Conversely, a trans person who denies a cultural ancestry with eunuchs and hermaphrodites likewise creates a plausible history where forms and eras do not mix. In order to “belong” to a binary society and field, the specifics of history are smoothed over to be considered “plausible” and the narratives forced into standard forms to be “culturally intelligible.” Of such histories, Stone writes, “[t]ranssexuals who pass seem able to ignore the fact that by creating totalized, monistic identities, forgoing physical and subjective intertextuality, they have foreclosed the possibility of authentic relationships,” and consequently, “transsexuals know that silence can be an extremely high price to pay for acceptance.”[10] The price of a gender that cuts across all time or a temporally exclusive one—existing only within one period—is the denial of relations to other persons or possible ways of life. In the end, both histories of passing are ahistorical as they do not account for change or diversity as a natural result of the evolution of gender over time.
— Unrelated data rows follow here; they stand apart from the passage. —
(** C10.  In every HeaderSet the mapper emits, the fourth pair is
    CONTENT_LENGTH with the signed decimal rendering of the request's
    declared content length (reading the numeral back gives the length), and
    no other pair has that name; a request whose length is unknown,
    declared as -1, gets the pair CONTENT_LENGTH "-1"; every packet the
    handler writes to the backend connection is the encoding of that
    HeaderSet.  The same holds for the second version of the handler. *)
Theorem content_length (w : World) (r : Request) (hs : list hdr) (size : Z) :
  header_mapper (rangeHeader w) r = inr (hs, size)
  \/ Part000.header_mapper (rangeHeader w) r = inr (hs, size) ->
  hs !! 3%nat =
    Some (mkhdr "CONTENT_LENGTH" (Go_strconv.FormatInt (ContentLength r))) /\
  values_of "CONTENT_LENGTH" hs = [Go_strconv.FormatInt (ContentLength r)] /\
  decimal_value (Go_strconv.FormatInt (ContentLength r))
    = Some (ContentLength r) /\
  (ContentLength r = -1 -> hs !! 3%nat = Some (mkhdr "CONTENT_LENGTH" "-1")) /\
  (forall p ok,
     (header_mapper (rangeHeader w) r = inr (hs, size) ->
      In (EvConnWrite p ok) (fst (ServeHTTP w r)) -> p = packet hs size) /\
     (Part000.header_mapper (rangeHeader w) r = inr (hs, size) ->
      In (EvConnWrite p ok) (fst (Part000.ServeHTTP w r)) ->
      p = packet hs size)).
Proof.
  intros Hm.
  assert (Hfour : hs !! 3%nat =
    Some (mkhdr "CONTENT_LENGTH" (Go_strconv.FormatInt (ContentLength r)))).
  { destruct Hm as [(_ & -> & _)%header_mapper_inr
                   |(-> & _)%Part000_header_mapper_inr]; reflexivity. }
  split; [exact Hfour|]. split; [|split; [apply decimal_value_FormatInt|split]].
  - destruct Hm as [(_ & -> & _)%header_mapper_inr
                   |(-> & _)%Part000_header_mapper_inr].
    + rewrite values_of_all_headers by reflexivity.
      rewrite !values_of_remote_headers by discriminate.
      unfold port_headers.
      destruct (is_https r); [reflexivity|].
      destruct (LocalAddr r) as [addr|]; [|reflexivity].
      destruct (Go_net.SplitHostPort addr) as [[host port]|]; reflexivity.
    + unfold Part000.positional_headers.
      rewrite !values_of_app, values_of_http_headers by reflexivity.
      destruct (bool_decide _),
        (Go_net.SplitHostPort (RemoteAddr r)) as [[host port]|],
        (LocalAddr r) as [addr|];
        try destruct (Go_net.SplitHostPort addr) as [[host' port']|];
        reflexivity.
  - intros Hcl. rewrite Hfour, Hcl. reflexivity.
  - intros p ok. split.
    + apply ServeHTTP_packet.
    + apply Part000_ServeHTTP_packet.
Qed.

Lemma content_length_witness :
  all_headers [] (with_content_length (-1) plain_request) !! 3%nat
  = Some (mkhdr "CONTENT_LENGTH" "-1").
Proof.
  refine (proj1 (proj2 (proj2 (proj2
    (content_length (const_world DialOk TimerFired)
       (with_content_length (-1) plain_request) _ _ (or_introl _))))) _).
  - vm_compute. reflexivity.
  - reflexivity.
Defined.

(** * Further properties of the code *)

(** ** The runs of the connection loop *)

Lemma schedule_backoff : schedule 0 backoff_delays.
Proof. vm_compute. repeat split; discriminate. Qed.

(** With the delays [ds] ahead and more fuel than delays, a run of the
    loop is one of the runs [loop_run] describes. *)
Lemma dial_loop_run (w : World) (r : Request) (ds : list Z) :
  forall fuel n tempDelay,
    schedule tempDelay ds -> (length ds < fuel)%nat ->
    loop_run r ds (fst (dial_loop fuel w r n tempDelay))
                  (snd (dial_loop fuel w r n tempDelay)).
Proof.
  induction ds as [|d ds IH]; intros fuel n tempDelay Hs Hfuel;
    cbn [length] in Hfuel; (destruct fuel as [|fuel]; [lia|]);
    rewrite dial_loop_S; cbn [schedule] in Hs;
    destruct (dial w n) as [|[|[]|]]; cbn [fst snd];
    try (constructor; auto; fail).
  - apply Z.ltb_lt in Hs. rewrite Hs. cbn [fst snd]. constructor.
  - destruct Hs as (-> & Hle & Hs).
    apply Z.ltb_ge in Hle. rewrite Hle.
    destruct (selectCase w n); [|constructor].
    specialize (IH fuel (S n) (next_delay tempDelay) Hs ltac:(lia)).
    destruct (dial_loop fuel w r (S n) (next_delay tempDelay)) as [evs e].
    cbn [fst snd] in *.
    change (EvDial (DialErr (NetError true))
              :: EvWait (next_delay tempDelay) TimerFired :: evs)
      with (retry (next_delay tempDelay) ++ evs).
    now constructor.
Qed.

Lemma loop_run_not_out_of_fuel r ds evs e :
  loop_run r ds evs e -> e <> OutOfFuel.
Proof. induction 1; congruence. Qed.

(** Every run of the handler: an error response of the mapper, or a run of
    the loop over the backoff delays, followed by the exchange when the
    loop connected. *)
Lemma ServeHTTP_cases (w : World) (r : Request) :
  (exists code text,
     header_mapper (rangeHeader w) r = inl (code, text) /\
     ServeHTTP w r = ([EvError code text], Returned)) \/
  (exists hs size evs e,
     header_mapper (rangeHeader w) r = inr (hs, size) /\
     loop_run r backoff_delays evs e /\
     ServeHTTP w r =
       match e with
       | Connected => (evs ++ serve_conn w r hs size, Returned)
       | Panicked => (evs, Aborted)
       | _ => (evs, Returned)
       end).
Proof.
  unfold ServeHTTP.
  destruct (header_mapper (rangeHeader w) r) as [[code text]|[hs size]].
  - left. eauto.
  - right.
    pose proof (dial_loop_run w r backoff_delays loop_fuel 0%nat 0
                  schedule_backoff ltac:(vm_compute; lia)) as Hrun.
    destruct (dial_loop loop_fuel w r 0 0) as [evs e]. cbn [fst snd] in Hrun.
    exists hs, size, evs, e.
    split; [reflexivity|]. split; [exact Hrun|]. now destruct e.
Qed.

Lemma Part000_ServeHTTP_cases (w : World) (r : Request) :
  (exists code text,
     Part000.header_mapper (rangeHeader w) r = inl (code, text) /\
     Part000.ServeHTTP w r = ([EvError code text], Returned)) \/
  (exists hs size evs e,
     Part000.header_mapper (rangeHeader w) r = inr (hs, size) /\
     loop_run r backoff_delays evs e /\
     Part000.ServeHTTP w r =
       match e with
       | Connected => (evs ++ serve_conn w r hs size, Returned)
       | Panicked => (evs, Aborted)
       | _ => (evs, Returned)
       end).
Proof.
  unfold Part000.ServeHTTP.
  destruct (Part000.header_mapper (rangeHeader w) r) as [[code text]|[hs size]].
  - left. eauto.
  - right.
    pose proof (dial_loop_run w r backoff_delays loop_fuel 0%nat 0
                  schedule_backoff ltac:(vm_compute; lia)) as Hrun.
    destruct (dial_loop loop_fuel w r 0 0) as [evs e]. cbn [fst snd] in Hrun.
    exists hs, size, evs, e.
    split; [reflexivity|]. split; [exact Hrun|]. now destruct e.
Qed.

Lemma Part000_header_mapper_inl choices r code text :
  Part000.header_mapper choices r = inl (code, text) ->
  (code = StatusBadRequest /\ Get (Header r) "Trailer" <> "") \/
  (code = StatusRequestHeaderFieldsTooLarge /\ Get (Header r) "Trailer" = "").
Proof.
  unfold Part000.header_mapper. intros H.
  destruct (bool_decide (Get (Header r) "Trailer" = "")) eqn:Et; cbn [negb] in H.
  - apply bool_decide_eq_true in Et. right. split; [|exact Et].
    destruct (header_loop _ _) as [[c t]|headers] eqn:El.
    + inversion H; subst. now apply header_loop_inl in El as [-> _].
    + destruct (size_loop _ 0) as [sz|]; [|now inversion H].
      destruct (maxSize <? sz); [now inversion H | discriminate].
  - apply bool_decide_eq_false in Et. left. now inversion H.
Qed.

(** A run of either version of the handler. *)
Lemma either_version_cases (w : World) (r : Request)
    (run : list event * outcome) :
  run = ServeHTTP w r \/ run = Part000.ServeHTTP w r ->
  (exists code text,
     (code = StatusBadRequest \/ code = StatusRequestHeaderFieldsTooLarge) /\
     run = ([EvError code text], Returned)) \/
  (exists hs size evs e,
     size = totalSize hs /\ size <= maxSize /\
     loop_run r backoff_delays evs e /\
     run =
       match e with
       | Connected => (evs ++ serve_conn w r hs size, Returned)
       | Panicked => (evs, Aborted)
       | _ => (evs, Returned)
       end).
Proof.
  intros [-> | ->].
  - destruct (ServeHTTP_cases w r)
      as [(code & text & Hm & Hrun)|(hs & size & evs & e & Hm & Hl & Hrun)].
    + left. exists code, text. split; [|exact Hrun].
      apply header_mapper_inl in Hm. tauto.
    + right. exists hs, size, evs, e.
      apply header_mapper_inr in Hm as (_ & _ & Hsz & Hle). auto.
  - destruct (Part000_ServeHTTP_cases w r)
      as [(code & text & Hm & Hrun)|(hs & size & evs & e & Hm & Hl & Hrun)].
    + left. exists code, text. split; [|exact Hrun].
      apply Part000_header_mapper_inl in Hm. tauto.
    + right. exists hs, size, evs, e.
      apply Part000_header_mapper_inr in Hm as (_ & Hsz & Hle). auto.
Qed.

(** ** Observations on the parts of a run *)

Lemma waits_app evs1 evs2 : waits (evs1 ++ evs2) = waits evs1 ++ waits evs2.
Proof. apply flat_map_app. Qed.

Lemma dials_app evs1 evs2 : dials (evs1 ++ evs2) = dials evs1 ++ dials evs2.
Proof. apply flat_map_app. Qed.

Lemma responses_app evs1 evs2 :
  responses (evs1 ++ evs2) = responses evs1 ++ responses evs2.
Proof. apply flat_map_app. Qed.

Lemma logs_app evs1 evs2 : logs (evs1 ++ evs2) = logs evs1 ++ logs evs2.
Proof. apply flat_map_app. Qed.

Lemma conn_bytes_app evs1 evs2 :
  conn_bytes (evs1 ++ evs2) = conn_bytes evs1 ++ conn_bytes evs2.
Proof. apply flat_map_app. Qed.

Lemma closes_app evs1 evs2 :
  closes (evs1 ++ evs2) = (closes evs1 + closes evs2)%nat.
Proof. unfold closes. now rewrite flat_map_app, length_app. Qed.

(** The exchange neither dials nor waits. *)
Lemma serve_conn_no_dial w r hs size :
  waits (serve_conn w r hs size) = [] /\ dials (serve_conn w r hs size) = [].
Proof.
  unfold serve_conn, logf.
  destruct (packetCopy w), (bodyCopy w), (readResponse w), (ErrorLog r);
    split; reflexivity.
Qed.

(** The waits of a run of the loop are the first of the delays ahead, and
    there is one call of dial for each wait and at most one more. *)
Lemma loop_run_waits r ds evs e :
  loop_run r ds evs e ->
  (exists rest, ds = waits evs ++ rest) /\
  (length (waits evs) <= dial_count evs <= S (length (waits evs)))%nat.
Proof.
  unfold dial_count.
  induction 1 as [ds|ds|ds err Herr| |d ds|d ds evs e Hrun [[rest IH] IHn]].
  - split; [now exists ds | cbn; lia].
  - split; [now exists ds | cbn; lia].
  - rewrite app_comm_cons, waits_app, dials_app. unfold logf.
    destruct (ErrorLog r); split; try (now exists ds); cbn; lia.
  - rewrite app_comm_cons, waits_app, dials_app. unfold logf.
    destruct (ErrorLog r); split; try (now exists []); cbn; lia.
  - split; [now exists ds | cbn; lia].
  - rewrite waits_app, dials_app. cbn [retry waits dials flat_map app length].
    split; [exists rest; now rewrite IH at 1 | lia].
Qed.

Lemma sum_nonneg (l : list Z) :
  Forall (fun d => 0 <= d) l -> 0 <= fold_right Z.add 0 l.
Proof. induction 1; cbn [fold_right]; lia. Qed.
A close reading of bodies across history suggest that cisgender binaries may have never existed and certainly do not exist now. Seen from within genres of embodiment, the problem is not that bodies are truly silent but have been silenced because we do not yet know how to make them culturally intelligible, so we pass over their stories and histories. As Arthur K. Frank observes of the Wounded Storyteller, “[t]he body is not mute, but it is inarticulate; it does not use speech but begets it… Hearing the body in the speech it begets is never an easy task.”[11] We can get lost in all the genres of speech they beget as they are born, wounded, and transition. The challenge of listening is that we cannot know the meaning of bodies in advance. New forms, narratives, and languages may be needed to hear what is said. To trans embodiment may begin as simply as listening to bodies. The task may be hard but once we begin to listen we find that bodies are too full of speech. By listening with trans lives, not only do their forms take shape but the tools and stories, the genres of embodiment that they turn to in order to compose themselves.

[1] Butler 156.

[2] Judith Butler. Bodies That Matter: The Discursive Limits of Sex. New York: Routledge, 1993.

[3] Stone 230.

[4] Butler xi-xii.

[5] Butler xi-xii.

[6] Butler 157.

[7] Butler 41, 156.

[8] Stone 232.

[9] Stone 231.

[10] Stone 232.

[11] Arthur K. Frank. The Wounded Storyteller: Body, Illness, and Ethics. London: The University of Chicago Press, 2013. 27.